Problem to solve:
Only one stretch of the data below should be repeated: the lines from the line containing "Definition comparison_df (base_params" through the line containing "(λ entry : string", inclusive, exactly as they are.

Records provided:
Start of Block
Definition sweep (base_params : gmap string cell) (target : cell)
    (field : string) (grid : list Q) : list (Q * Q) :=
  foldl (λ results v,
           match predict (test_row base_params target field v) with
           | Ok pred_qe => results ++ [(v, pred_qe)]
           | Raise _ => results
           end) [] grid.

(** Lines 517-528: one prediction per known drug code. *)
Definition comparison_results (base_params : gmap string cell)
    : list (string * string * Q) :=
  foldl (λ results (entry : string * (Q * Q * Q * Q * Q)),
           let drug_code := entry.1 in
           match predict (<["Target_Phar" := CStr drug_code]> base_params) with
           | Ok pred_qe =>
               results
               ++ [(drug_code, default drug_code (display_name drug_code),
                    pred_qe)]
           | Raise _ => results
           end) [] solute_params.

(** Line 531: [sort_values('Predicted_qe', ascending=False)]. With a
    single key pandas does not promise an order among equal predictions;
    the stable order is one of the admissible ones. *)
Definition comparison_df (base_params : gmap string cell)
    : list (string * string * Q) :=
  sort_by (λ a b, Qle_bool b.2 a.2) (comparison_results base_params).

Definition sweep_trace (base_params : gmap string cell) (target : cell)
    (field : string) (grid : list Q) : list ui :=
  ((λ v, PipePredict (test_row base_params target field v)) <$> grid)
  ++ match sweep base_params target field grid with
     | [] => []
     | points => [LineChart field points]
     end.

Definition comparison_trace (base_params : gmap string cell) : list ui :=
  flat_map
    (λ entry : string * (Q * Q * Q * Q * Q),
       let test_row := <["Target_Phar" := CStr entry.1]> base_params in
       PipePredict test_row
       :: match predict test_row with
          | Ok _ => []
          | Raise e =>
              [StWarning (entry.1 +:+ " için tahmin yapılamadı: "
                          +:+ exn_text e)]
          end)
    solute_params
  ++ match comparison_results base_params with
     | [] => []
     | _ :: _ => [BarChart (comparison_df base_params)]
     end.

(** Lines 494-500. *)
Definition pore_violation (row : gmap string cell) : bool :=
  match dict_get row "Total_Pore_Volume(cm3/g)",
        dict_get row "Micropore_Volume(cm3/g)" with
  | CNum total_pore, CNum micro_pore =>
      negb (is_nan total_pore) && negb (is_nan micro_pore)
      && num_ltb total_pore micro_pore
  | _, _ => false
  end.

(** Lines 918-925: the message shown for a failed prediction. *)
Definition failure_message (e : exn) : string :=
  let error_msg := exn_text e in
  if contains "NaN" error_msg || contains "missing" (lower error_msg)
     || contains "nan" (lower error_msg)
  then "Bazı gerekli alanlar eksik! Lütfen tüm parametreleri doldurunuz."
  else if contains "cat_feature" (lower error_msg)
          || contains "categorical" (lower error_msg)
  then "Kategorik değişken hatası! Lütfen aktivasyon atmosferini seçtiğinizden emin olun."
  else "Tahmin sırasında bir hata oluştu. Lütfen tüm alanları kontrol ediniz.".

(** Lines 451-928: what pressing the button does. *)
Definition on_submit (vals : gmap string cell) : list ui :=
  let row := build_row vals in
  let X := row in
  let base_params := delete "Target_Phar" row in
  if negb (truthy (dict_get vals "Target_Phar"))
  then [StError "Lütfen bir ilaç seçiniz!"; StStop]
  else if negb (truthy (dict_get vals "Activation_Atmosphere"))
  then [StError "Lütfen aktivasyon atmosferini seçiniz!"; StStop]
  else
    let missing_fields :=
      filter (λ k, isna (dict_get row k) = true)
             (synthesis ++ adsorbent ++ process_) in
    let warned :=
      match missing_fields with
      | [] => []
      | _ :: _ =>
          [StWarning "Uyarı: Bazı alanlar boş. Model tahmin yapacak ancak sonuç eksik veriden etkilenebilir."]
      end in
    if pore_violation row
    then warned
         ++ [StError "Hata: Micropore Volume, Total Pore Volume'den büyük olamaz!";
             StStop]
    else
      let target := dict_get vals "Target_Phar" in
      match match target with CStr code => display_name code | _ => None end
      with
      | None =>
          warned
          ++ [Uncaught (IndexError "single positional indexer is out-of-bounds")]
      | Some selected_display =>
          warned ++ [StInfo selected_display; PipePredict X]
          ++ match predict X with
             | Raise e => [StError (failure_message e)]
             | Ok yhat =>
                 [StSuccess yhat]
                 ++ comparison_trace base_params
                 ++ sweep_trace base_params target "Agent/Sample(g/g)" agent_ratios
                 ++ sweep_trace base_params target "Soaking_Time(min)" soaking_times
                 ++ sweep_trace base_params target "Activation_Time(min)" activation_times
                 ++ sweep_trace base_params target "Activation_Temp(K)" activation_temps
                 ++ sweep_trace base_params target "Initial_Concentration(mg/L)" concentrations
                 ++ sweep_trace base_params target "Temperature(K)" temperatures
                 ++ sweep_trace base_params target "Solution_pH" ph_values
                 ++ sweep_trace base_params target "Dosage(g/L)" dosages
                 ++ sweep_trace base_params target "Contact_Time(min)" contact_times
             end
      end.

End with_service.

End App.

(** * Readings of the code, row by row

    The frame operations of [Features] act on every record alike. The
    definitions below say what they do to one record; the properties are
    stated with them. *)

Import Pandas Features Preprocessing.

(** The row-level effect of [df.loc[mask, c] = v]. *)
Definition upd (present m : bool) (c : string) (v : cell)
    (r : gmap string cell) : gmap string cell :=
  if m then <[c := v]> r
  else if present then r else <[c := CNum NaN]> r.

Section record_level.
Context `{Runtime}.

(** [df[c] = pd.to_numeric(df[c], errors="coerce")] on one row, when the
    column is there ([b]). *)
Definition coerce_row (b : bool) (c : string) (r : gmap string cell)
    : gmap string cell :=
  if b then <[c := CNum (to_numeric (get r c))]> r else r.

(** A negative number becomes zero; NaN and the rest stay. *)
Definition clamp0 (x : num) : num := if lt0 x then zero else x.

(** One turn of the safety loop on one row: coerce, then overwrite a
    negative value by zero. *)
Definition clamp_row (b : bool) (c : string) (r : gmap string cell)
    : gmap string cell :=
  if b
  then upd true (lt0 (to_numeric (get r c))) c (CNum zero)
           (<[c := CNum (to_numeric (get r c))]> r)
  else r.

(** The guard and the carbon molar quantity of one (coerced) row. *)
Definition carbon_ok (r : gmap string cell) : bool :=
  negb (isna (get r "C_percent")) && gt0 (as_num (get r "C_percent")).

(** [denom]: the carbon percentage over the atomic weight of carbon. *)
Definition carbon_molar (r : gmap string cell) : num :=
  fdiv (as_num (get r "C_percent")) aw_C.

(** [df.loc[maskC, name] = (df.loc[maskC, X] / aw) / denom] on one row;
    [r0] is the row as it stood when the mask was computed. *)
Definition ratio_row (cols : list string) (r0 r : gmap string cell)
    (X : string) (aw : num) (name : string) : gmap string cell :=
  if inb cols X
  then upd (inb cols name) (carbon_ok r0) name
           (CNum (fdiv (fdiv (as_num (get r X)) aw) (carbon_molar r0))) r
  else r.

(** Lines 140-150 on one row. *)
Definition compute_row (cols : list string) (r : gmap string cell)
    : gmap string cell :=
  let r1 := upd (inb cols "C_molar") (carbon_ok r) "C_molar"
                (CNum (carbon_molar r)) r in
  let r2 := ratio_row cols r r1 "H_percent" aw_H "H_C_molar" in
  let r3 := ratio_row cols r r2 "O_percent" aw_O "O_C_molar" in
  let r4 := ratio_row cols r r3 "N_percent" aw_N "N_C_molar" in
  ratio_row cols r r4 "S_percent" aw_S "S_C_molar".

(** The type-cleaning loop on one row. *)
Definition coerce_inputs_row (cols : list string) (r : gmap string cell)
    : gmap string cell :=
  foldl (λ r c, coerce_row (inb cols c) c r) r
        ["C_percent"; "O_percent"; "H_percent"; "N_percent"; "S_percent"].

(** The safety loop on one row. *)
Definition clamp_negatives_row (cols : list string) (r : gmap string cell)
    : gmap string cell :=
  foldl (λ r c, clamp_row (inb cols c) c r) r ratio_cols.

(** [add_elemental_ratios], one row at a time. *)
Definition ratios_row (cols pre : list string) (r : gmap string cell)
    : gmap string cell :=
  let r0 := coerce_inputs_row cols r in
  if inb cols "C_percent"
  then clamp_negatives_row pre (compute_row cols r0)
  else r0.

(** The five input columns and, for each ratio, its numerator column,
    atomic weight and name. *)
Definition percent_cols : list string :=
  ["C_percent"; "O_percent"; "H_percent"; "N_percent"; "S_percent"].

Definition ratio_specs : list (string * num * string) :=
  [ ("H_percent", aw_H, "H_C_molar"); ("O_percent", aw_O, "O_C_molar");
    ("N_percent", aw_N, "N_C_molar"); ("S_percent", aw_S, "S_C_molar") ].

(** [x.fillna(y)] on one cell. *)
Definition fill (x y : cell) : cell := if isna x then y else x.

(** The value that one turn of the first loop stores under [c]. *)
Definition moved_value (bc : bool) (r : gmap string cell) (c : string) : cell :=
  if bc then fill (CNum (to_numeric (get r c))) (get r (tmp_name c))
  else get r (tmp_name c).

(** One turn of the first loop of [clean_pharm_features] on one row. *)
Definition move_row (bt bc : bool) (c : string) (r : gmap string cell)
    : gmap string cell :=
  if bt then delete (tmp_name c) (<[c := moved_value bc r c]> r) else r.

(** The normalised code of a record. *)
Definition norm_code (r : gmap string cell) : cell :=
  CStr (upper (strip (astype_str (get r "Target_Phar")))).
Lemma priority_by_remaining (now closing : Z) :
  fst (getUpdatePriority now (Some closing)) =
  if closing - now <=? 0 then expired
  else if closing - now <=? 3600000 then immediate
  else if closing - now <=? 3 * 3600000 then urgent
  else if closing - now <=? 6 * 3600000 then regular
  else standard.
Proof.
  unfold getUpdatePriority.
  change 0%Q with (inject_Z 0). change 1%Q with (inject_Z 1).
  change 3%Q with (inject_Z 3). change 6%Q with (inject_Z 6).
  rewrite !atMost_hours.
  change (0 * 3600000) with 0. change (1 * 3600000) with 3600000.
  repeat case_match; reflexivity.
Qed.

(** C7: the class of a listing is [expired] when no time is left,
    [immediate] up to one hour, [urgent] up to three, [regular] up to six and
    [standard] beyond; 45 minutes, 2 hours, 5 hours and 10 hours ahead give
    [immediate], [urgent], [regular] and [standard], and one minute in the
    past gives [expired]. *)
Theorem urgency_classes (now closing : Z) :
  let remaining := closing - now in
  let class := fst (getUpdatePriority now (Some closing)) in
  (remaining <= 0 -> class = expired)
  /\ (0 < remaining <= 3600000 -> class = immediate)
  /\ (3600000 < remaining <= 3 * 3600000 -> class = urgent)
  /\ (3 * 3600000 < remaining <= 6 * 3600000 -> class = regular)
  /\ (6 * 3600000 < remaining -> class = standard)
  /\ fst (getUpdatePriority now (Some (now + 45 * 60000))) = immediate
  /\ fst (getUpdatePriority now (Some (now + 2 * 3600000))) = urgent
  /\ fst (getUpdatePriority now (Some (now + 5 * 3600000))) = regular
  /\ fst (getUpdatePriority now (Some (now + 10 * 3600000))) = standard
  /\ fst (getUpdatePriority now (Some (now - 60000))) = expired.
Proof.
  intros remaining class. unfold class, remaining.
  rewrite !priority_by_remaining.
  repeat split; intros; repeat case_match; try reflexivity; lia.
Qed.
End of Block
Result for this exercise:
Definition comparison_df (base_params : gmap string cell)
    : list (string * string * Q) :=
  sort_by (λ a b, Qle_bool b.2 a.2) (comparison_results base_params).

Definition sweep_trace (base_params : gmap string cell) (target : cell)
    (field : string) (grid : list Q) : list ui :=
  ((λ v, PipePredict (test_row base_params target field v)) <$> grid)
  ++ match sweep base_params target field grid with
     | [] => []
     | points => [LineChart field points]
     end.

Definition comparison_trace (base_params : gmap string cell) : list ui :=
  flat_map
    (λ entry : string * (Q * Q * Q * Q * Q),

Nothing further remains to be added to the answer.